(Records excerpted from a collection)
- Opening Delimiter -
(** Once both comprehensions went through, what is left of [extract_rows]
    is the two slice assignments. *)
Lemma extract_rows_slices :
  rows_extract table columns ->
  exists ev od,
    rmap (fun r => extract_row r columns) (even_nodes table) = Ok ev /\
    rmap (fun r => extract_row r columns) (odd_nodes table) = Ok od /\
    extract_rows (Some table) columns =
      rbind (slice_assign 0 (replicate (length ev + length od) None)
                          (Some <$> od))
            (fun rows => slice_assign 1 rows (Some <$> ev)).
Proof.
  intros Hall. apply Forall_app in Hall as [Hev Hod].
  destruct (rmap_total _ _ Hev) as [ev Hev'].
  destruct (rmap_total _ _ Hod) as [od Hod'].
  exists ev, od. split_and!; [done..|].
  unfold extract_rows. fold (even_nodes table) (odd_nodes table).
  rewrite Hev', Hod'. cbn [rbind].
  destruct (slice_assign 0 _ _) as [rows|]; cbn [rbind]; [|done].
  by destruct (slice_assign 1 _ _).
Qed.

Lemma extract_rows_alternates :
  rows_extract table columns ->
  length (odd_nodes table) = length (even_nodes table)
  \/ length (odd_nodes table) = S (length (even_nodes table)) ->
  exists rows,
    extract_rows (Some table) columns = Ok rows /\
    length rows = length (odd_nodes table) + length (even_nodes table) /\
    (forall i r, odd_nodes table !! i = Some r ->
       exists data, extract_row r columns = Ok data
                    /\ rows !! (2 * i) = Some (Some data)) /\
    (forall i r, even_nodes table !! i = Some r ->
       exists data, extract_row r columns = Ok data
                    /\ rows !! (2 * i + 1) = Some (Some data)).
Proof.
  intros Hall Hcount.
  destruct (extract_rows_slices Hall) as (ev & od & Hev & Hod & ->).
  pose proof (rmap_length _ _ _ Hev) as Lev.
  pose proof (rmap_length _ _ _ Hod) as Lod.
  rewrite <- Lev, <- Lod in *.
  apply slices_fit in Hcount as [Ho He].
  unfold slice_assign.
  rewrite length_fmap, length_replicate, decide_True by done. cbn [rbind].
  rewrite length_fmap, assign_from_length, length_replicate,
    decide_True by done.
  eexists. split; [done|].
  split; [rewrite !assign_from_length, length_replicate; lia|].
  split; intros i r Hi.
  - destruct (rmap_lookup _ _ _ _ _ Hod Hi) as (data & Hdata & Hlk).
    exists data. split; [done|].
    rewrite assign_from_lookup_other by (intros m; lia).
    apply (assign_from_lookup_hit _ 0).
    + by rewrite list_lookup_fmap, Hlk.
    + apply lookup_lt_Some in Hlk. rewrite length_replicate.
      rewrite slice_len_0 in Ho. rewrite slice_len_1 in He.
      pose proof (Nat.div_mod_eq (length ev + length od + 1) 2).
      pose proof (Nat.mod_upper_bound (length ev + length od + 1) 2).
      pose proof (Nat.div_mod_eq (length ev + length od) 2).
      pose proof (Nat.mod_upper_bound (length ev + length od) 2).
      lia.
  - destruct (rmap_lookup _ _ _ _ _ Hev Hi) as (data & Hdata & Hlk).
    exists data. split; [done|].
    replace (2 * i + 1) with (1 + 2 * i) by lia.
    apply assign_from_lookup_hit.
    + by rewrite list_lookup_fmap, Hlk.
    + apply lookup_lt_Some in Hlk.
      rewrite assign_from_length, length_replicate.
      rewrite slice_len_0 in Ho. rewrite slice_len_1 in He.
      pose proof (Nat.div_mod_eq (length ev + length od + 1) 2).
      pose proof (Nat.mod_upper_bound (length ev + length od + 1) 2).
      pose proof (Nat.div_mod_eq (length ev + length od) 2).
      pose proof (Nat.mod_upper_bound (length ev + length od) 2).
      lia.
Qed.

Lemma extract_rows_misfit :
  rows_extract table columns ->
  ~ (length (odd_nodes table) = length (even_nodes table)
     \/ length (odd_nodes table) = S (length (even_nodes table))) ->
  extract_rows (Some table) columns = Raise ValueError.
Proof.
  intros Hall Hcount.
  destruct (extract_rows_slices Hall) as (ev & od & Hev & Hod & ->).
  pose proof (rmap_length _ _ _ Hev) as Lev.
  pose proof (rmap_length _ _ _ Hod) as Lod.
  rewrite <- Lev, <- Lod in *.
  rewrite <- slices_fit in Hcount.
  unfold slice_assign. rewrite length_fmap, length_replicate.
  destruct (decide (length od = _)) as [Ho|]; [|done]. cbn [rbind].
  rewrite length_fmap, assign_from_length, length_replicate.
  destruct (decide (length ev = _)) as [He|]; [|done].
  by destruct Hcount.
Qed.

End RowReconstruction.

(** C1 (as amended).  When every row extracts: a table with as many
    odd-class rows as even-class rows, or one more, yields the merged
    sequence, whose length is the sum of both counts, whose position [2i]
    holds the data of the [i]-th odd-row node and whose position [2i+1]
    holds the data of the [i]-th even-row node; with any other pair of
    counts, one more even row than odd rows among them, the slice
    assignment raises [ValueError]. *)
Theorem extract_rows_reconstruction {F} (table : node) (columns : columns_def F) :
  rows_extract table columns ->
  (length (odd_nodes table) = length (even_nodes table)
   \/ length (odd_nodes table) = S (length (even_nodes table)) ->
   exists rows,
     extract_rows (Some table) columns = Ok rows /\
     length rows = length (odd_nodes table) + length (even_nodes table) /\
     (forall i r, odd_nodes table !! i = Some r ->
        exists data, extract_row r columns = Ok data
                     /\ rows !! (2 * i) = Some (Some data)) /\
     (forall i r, even_nodes table !! i = Some r ->
        exists data, extract_row r columns = Ok data
                     /\ rows !! (2 * i + 1) = Some (Some data)))
  /\
  (~ (length (odd_nodes table) = length (even_nodes table)
      \/ length (odd_nodes table) = S (length (even_nodes table))) ->
   extract_rows (Some table) columns = Raise ValueError).
Proof.
  intros Hall. split.
  - by apply extract_rows_alternates.
  - by apply extract_rows_misfit.
Qed.

Lemma sample_rows_extract_3 : rows_extract table_odd_even_odd name_column.
Proof. vm_compute. repeat constructor; by eexists. Defined.

Lemma extract_rows_reconstruction_witness :
  rows_extract table_odd_even_odd name_column /\
  exists rows,
    extract_rows (Some table_odd_even_odd) name_column = Ok rows /\
    length rows = 3 /\
    rows !! 0 = Some (Some [VStr "Aurora"]) /\
    rows !! 1 = Some (Some [VStr "Bengal"]) /\
    rows !! 2 = Some (Some [VStr "Carrack"]).
Proof.
  split; [exact sample_rows_extract_3|].
  destruct (extract_rows_reconstruction table_odd_even_odd name_column
              sample_rows_extract_3) as [Hfit _].
  destruct Hfit as (rows & Hrows & Hlen & _ & _).
  - right. vm_compute. reflexivity.
  - exists rows. split; [exact Hrows|].
    vm_compute in Hrows. injection Hrows as <-.
    vm_compute. repeat split.
Defined.

(** C1, as stated, fails: with one odd-class row and two even-class rows
    (N and N+1), all of which extract, no sequence is returned. *)
Lemma extract_rows_more_even_rows :
  length (odd_nodes table_odd_even_even) = 1 /\
  length (even_nodes table_odd_even_even) = 2 /\
  rows_extract table_odd_even_even name_column /\
  extract_rows (Some table_odd_even_even) name_column = Raise ValueError /\
  ~ (exists rows, extract_rows (Some table_odd_even_even) name_column = Ok rows).
Proof.
  assert (extract_rows (Some table_odd_even_even) name_column
          = Raise ValueError) as Hraise by (vm_compute; reflexivity).
  split_and!; try (vm_compute; reflexivity).
  - vm_compute. repeat constructor; by eexists.
  - intros [rows Hrows]. rewrite Hraise in Hrows. discriminate.
Qed.

(** ** Numeric cells *)

Section NumericCells.

Variable F : Type.
Variable float_of_str : string -> option F.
- Closing Delimiter -
Goal of the exercise - Wherever the string "Hfit" appears in the data above, report the whole line.

Output of the exercise -
              sample_rows_extract_3) as [Hfit _].
  destruct Hfit as (rows & Hrows & Hlen & _ & _).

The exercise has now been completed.